[Stored items]
(** A stored plan after a successful call: [updateLearningPlan] writes the
    fields it was given, [deleteLearningPlan] removes the plan it was asked
    to remove, [updateLearningPlanProgress] and [completeDailyPlan] are
    described by their own lemmas, and every other call leaves the plan as
    it is. *)
Lemma plan_after_call c db db' k p :
  perform c db = (Ok tt, db') ->
  plan_of k db = Some p ->
  match c with
  | UpdateLearningPlan id _ updateData =>
      plan_of k db'
      = Some (if Nat.eqb (LearningPlan.id p) id
              then LearningPlan.apply (LearningPlanService.data_of updateData) p else p)
  | DeleteLearningPlan id _ =>
      plan_of k db' = if Nat.eqb k id then None else Some p
  | UpdateLearningPlanProgress id _ progressData =>
      plan_of k db'
      = Some (if Nat.eqb (LearningPlan.id p) id
              then LearningPlan.apply (progress_input progressData) p else p)
  | CompleteDailyPlan _ _ =>
      exists u, plan_of k db' = Some p \/ plan_of k db' = Some (LearningPlan.apply u p)
  | _ => plan_of k db' = Some p
  end.
Proof.
  intros Hrun Hp.
  assert (Hsame : learningPlans db' = learningPlans db -> plan_of k db' = Some p).
  { unfold plan_of in *. now intros ->. }
  destruct c; cbn [perform] in Hrun; try apply drop_result_ok in Hrun as (a & Hrun).
  - apply createLearningPlan_plans in Hrun as (row & Hplans).
    unfold plan_of in *. rewrite Hplans. now apply find_app_found.
  - rewrite getLearningPlanById_cases in Hrun. apply Hsame.
    destruct (plan_of id db); [|discriminate].
    destruct (negb _); [discriminate|]. now injection Hrun as _ <-.
  - apply updateLearningPlan_plans in Hrun as (_ & _ & Hplans).
    unfold plan_of in *. now rewrite Hplans, find_plans_after_update, Hp.
  - rewrite deleteLearningPlan_cases in Hrun.
    destruct (plan_of id db) eqn:Hplan; [|discriminate].
    destruct (negb _); [discriminate|].
    unfold prisma'.learningPlan_delete in Hrun. unfold plan_of in Hplan.
    rewrite Hplan in Hrun. injection Hrun as <-. unfold plan_of in *. cbn [learningPlans].
    destruct (Nat.eqb k id) eqn:Hk.
    + apply Nat.eqb_eq in Hk. subst k. apply find_filter_excluded. now intros x ->.
    + rewrite find_filter_implied; [exact Hp|]. intros x Hx. apply Nat.eqb_eq in Hx.
      now rewrite Hx, Hk.
  - destruct (updateLearningPlanProgress_cases id userId progressData db) as (days & Hcases).
    rewrite Hcases in Hrun. destruct (plan_of id db) as [q|]; [|discriminate].
    destruct (negb _); [discriminate|].
    destruct (currentDay_out_of_range _ _); [discriminate|].
    injection Hrun as _ <-. unfold plan_of, state_after_progress in *.
    cbn [learningPlans with_learningPlans]. now rewrite find_plans_after_update, Hp.
  - rewrite getDailyPlanById_cases in Hrun. apply Hsame.
    destruct (daily_of id db) as [x|]; [|discriminate].
    destruct (prisma.include_learningPlan x db); [|discriminate].
    destruct (negb _); [discriminate|]. now injection Hrun as _ <-.
  - rewrite getLearningPlanDailyPlans_cases in Hrun. apply Hsame.
    destruct (plan_of learningPlanId db); [|discriminate].
    destruct (negb _); [discriminate|]. now injection Hrun as _ <-.
  - rewrite unlockDailyPlan_cases in Hrun. apply Hsame.
    destruct (daily_of id db) as [x|]; [|discriminate].
    destruct (prisma.include_learningPlan x db); [|discriminate].
    destruct (negb _); [discriminate|].
    destruct (previous_day_open _ _); [discriminate|].
    now injection Hrun as _ <-.
  - destruct (completeDailyPlan_ok_found _ _ _ _ _ Hrun) as (x & q & Hday & Hplan).
    destruct (completeDailyPlan_ok_inv _ _ _ _ _ _ _ Hday Hplan Hrun)
      as (_ & _ & _ & _ & ->).
    exists (plan_after_completion x q (dailyPlans db)).
    unfold plan_of, state_after_completion in *. cbn [learningPlans with_learningPlans].
    rewrite (find_map_stable _ _ _ (fun y => plan_id_apply _ _ _ y)), Hp. cbn [option_map].
    destruct (Nat.eqb (LearningPlan.id p) _); auto.
  - apply Hsame. apply assignResources_frame in Hrun as [Hframe _]. congruence.
  - rewrite addQuizToDailyPlan_cases in Hrun. apply Hsame.
    destruct (daily_of dailyPlanId db) as [x|]; [|discriminate].
    destruct (prisma.include_quiz x db); [discriminate|]. now injection Hrun as _ <-.
  - rewrite completeResource_cases in Hrun. apply Hsame.
    destruct (find _ (resources db)); [|discriminate].
    destruct (existsb _ _); [discriminate|]. now injection Hrun as <-.
Qed.



(** X26.  [updateLearningPlan] is the only call that can take [currentDay]
    past [durationDays]: after any other successful call, a stored plan
    whose current day was within its duration still has it within its
    duration. *)
Theorem currentDay_stays_bounded c db db' planId p p' :
  (forall id userId updateData, c <> UpdateLearningPlan id userId updateData) ->
  perform c db = (Ok tt, db') ->
  plan_of planId db = Some p ->
  currentDay_bounded p ->
  plan_of planId db' = Some p' ->
  currentDay_bounded p'.
Proof.
  intros Hother Hrun Hp Hbound Hp'.
  pose proof (plan_after_call _ _ _ _ _ Hrun Hp) as Hafter.
  destruct c; try (rewrite Hafter in Hp'; now injection Hp' as <-).
  - now destruct (Hother id userId updateData).
  - rewrite Hafter in Hp'. destruct (Nat.eqb planId id); [discriminate|].
    now injection Hp' as <-.
  - cbn [perform] in Hrun. apply drop_result_ok in Hrun as (a & Hrun).
    exact (updateLearningPlanProgress_keeps_bound _ _ _ _ _ _ _ _ _ Hrun Hp Hbound Hp').
  - cbn [perform] in Hrun. apply drop_result_ok in Hrun as (a & Hrun).
    exact (completeDailyPlan_keeps_bound _ _ _ _ _ _ _ _ Hrun Hp Hbound Hp').
Qed.

Lemma currentDay_stays_bounded_witness :
  exists db' p p',
    perform (CompleteDailyPlan 2 learner) two_days_first_done = (Ok tt, db')
    /\ plan_of 0 two_days_first_done = Some p
    /\ currentDay_bounded p
    /\ plan_of 0 db' = Some p'
    /\ LearningPlan.currentDay p' = 2
    /\ currentDay_bounded p'.
Proof.
  assert (Hother : forall id userId updateData,
            CompleteDailyPlan 2 learner <> UpdateLearningPlan id userId updateData)
    by discriminate.
  assert (Hbound : currentDay_bounded
                     (LearningPlan.mk 0 learner GENERIC 2 true 2 (Number.of_Z 50)))
    by (unfold currentDay_bounded; cbn; lia).
  eexists _, _, _. split; [reflexivity|]. split; [reflexivity|]. split; [exact Hbound|].
  split; [reflexivity|]. split; [reflexivity|].
  exact (currentDay_stays_bounded (CompleteDailyPlan 2 learner) two_days_first_done _ 0 _ _
           Hother eq_refl eq_refl Hbound eq_refl).
Defined.

(* ===================================================================== *)
(** ** Reading a created plan back *)



(* ===================================================================== *)
(** ** The days of a deleted plan *)

Lemma find_absent {A} (p : A -> bool) (l : list A) :
  (forall x, In x l -> p x = false) -> find p l = None.
Proof.
  induction l as [|y r IH]; cbn; intros H; [reflexivity|].
  rewrite (H y) by now left. apply IH. intros x Hx. apply H. now right.
Qed.

(** X28.  With distinct keys on the daily plans, once [deleteLearningPlan]
    has succeeded every call that addresses one of the days the plan had
    answers 404 "Daily plan not found" and changes nothing, whoever asks:
    reading, unlocking and completing the day, assigning resources to it
    and adding a quiz to it. *)
Theorem calls_on_days_of_deleted_plan id userId db db' d requester ls ps c :
  NoDup (map DailyPlan.id (dailyPlans db)) ->
  LearningPlanService'.deleteLearningPlan id userId db = (Ok tt, db') ->
  In d (days_of id db) ->
  In c [GetDailyPlanById (DailyPlan.id d) requester;
        UnlockDailyPlan (DailyPlan.id d) requester;
        CompleteDailyPlan (DailyPlan.id d) requester;
        AssignResourcesToDailyPlan (DailyPlan.id d) ls ps;
        AddQuizToDailyPlan (DailyPlan.id d)] ->
  perform c db' = (Throw (ApiError 404 "Daily plan not found"), db').
Proof.
  intros Hkeys Hrun Hin Hc.
  assert (Hgone : daily_of (DailyPlan.id d) db' = None).
  { rewrite deleteLearningPlan_cases in Hrun.
    destruct (plan_of id db) eqn:Hplan; [|discriminate].
    destruct (negb _); [discriminate|].
    unfold prisma'.learningPlan_delete in Hrun. unfold plan_of in Hplan.
    rewrite Hplan in Hrun. injection Hrun as <-. unfold daily_of. cbn [dailyPlans].
    apply filter_In in Hin as [Hin Hof].
    apply find_absent. intros x Hx. apply filter_In in Hx as [Hinx Hkept].
    apply Nat.eqb_neq. intros Hkey.
    assert (x = d) by (now apply (same_key_same_row DailyPlan.id (dailyPlans db))).
    subst x. now rewrite Hof in Hkept. }
  cbn [In] in Hc. destruct Hc as [<-|[<-|[<-|[<-|[<-|[]]]]]]; cbn [perform]; unfold bind at 1.
  - now rewrite getDailyPlanById_cases, Hgone.
  - now rewrite unlockDailyPlan_cases, Hgone.
  - now rewrite completeDailyPlan_cases, Hgone.
  - unfold DailyPlanService'.assignResourcesToDailyPlan, rethrow, bind at 1,
      prisma.dailyPlan_findUnique. unfold daily_of in Hgone. now rewrite Hgone.
  - now rewrite addQuizToDailyPlan_cases, Hgone.
Qed.

Lemma calls_on_days_of_deleted_plan_witness :
  exists db',
    NoDup (map DailyPlan.id (dailyPlans two_days))
    /\ LearningPlanService'.deleteLearningPlan 0 learner two_days = (Ok tt, db')
    /\ In (DailyPlan.mk 2 0 2 false false None) (days_of 0 two_days)
    /\ perform (AddQuizToDailyPlan 2) db'
       = (Throw (ApiError 404 "Daily plan not found"), db').
Proof.
  assert (Hkeys : NoDup (map DailyPlan.id (dailyPlans two_days))) by distinct.
  assert (Hin : In (DailyPlan.mk 2 0 2 false false None) (days_of 0 two_days))
    by (right; now left).
  eexists. split; [exact Hkeys|]. split; [reflexivity|]. split; [exact Hin|].
  refine (calls_on_days_of_deleted_plan 0 learner two_days _
            (DailyPlan.mk 2 0 2 false false None) learner [] [] (AddQuizToDailyPlan 2)
            Hkeys eq_refl Hin _).
  cbn. tauto.
Defined.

▶ [Problem]:
Beginning at the line above with "destruct (previous_day_open _" and finishing at the line with "intros Hother Hrun Hp Hbound Hp'.", return each line exactly and return nothing else.

▶ [Response to the exercise]:
    destruct (previous_day_open _ _); [discriminate|].
    now injection Hrun as _ <-.
  - destruct (completeDailyPlan_ok_found _ _ _ _ _ Hrun) as (x & q & Hday & Hplan).
    destruct (completeDailyPlan_ok_inv _ _ _ _ _ _ _ Hday Hplan Hrun)
      as (_ & _ & _ & _ & ->).
    exists (plan_after_completion x q (dailyPlans db)).
    unfold plan_of, state_after_completion in *. cbn [learningPlans with_learningPlans].
    rewrite (find_map_stable _ _ _ (fun y => plan_id_apply _ _ _ y)), Hp. cbn [option_map].
    destruct (Nat.eqb (LearningPlan.id p) _); auto.
  - apply Hsame. apply assignResources_frame in Hrun as [Hframe _]. congruence.
  - rewrite addQuizToDailyPlan_cases in Hrun. apply Hsame.
    destruct (daily_of dailyPlanId db) as [x|]; [|discriminate].
    destruct (prisma.include_quiz x db); [discriminate|]. now injection Hrun as _ <-.
  - rewrite completeResource_cases in Hrun. apply Hsame.
    destruct (find _ (resources db)); [|discriminate].
    destruct (existsb _ _); [discriminate|]. now injection Hrun as <-.
Qed.



(** X26.  [updateLearningPlan] is the only call that can take [currentDay]
    past [durationDays]: after any other successful call, a stored plan
    whose current day was within its duration still has it within its
    duration. *)
Theorem currentDay_stays_bounded c db db' planId p p' :
  (forall id userId updateData, c <> UpdateLearningPlan id userId updateData) ->
  perform c db = (Ok tt, db') ->
  plan_of planId db = Some p ->
  currentDay_bounded p ->
  plan_of planId db' = Some p' ->
  currentDay_bounded p'.
Proof.
  intros Hother Hrun Hp Hbound Hp'.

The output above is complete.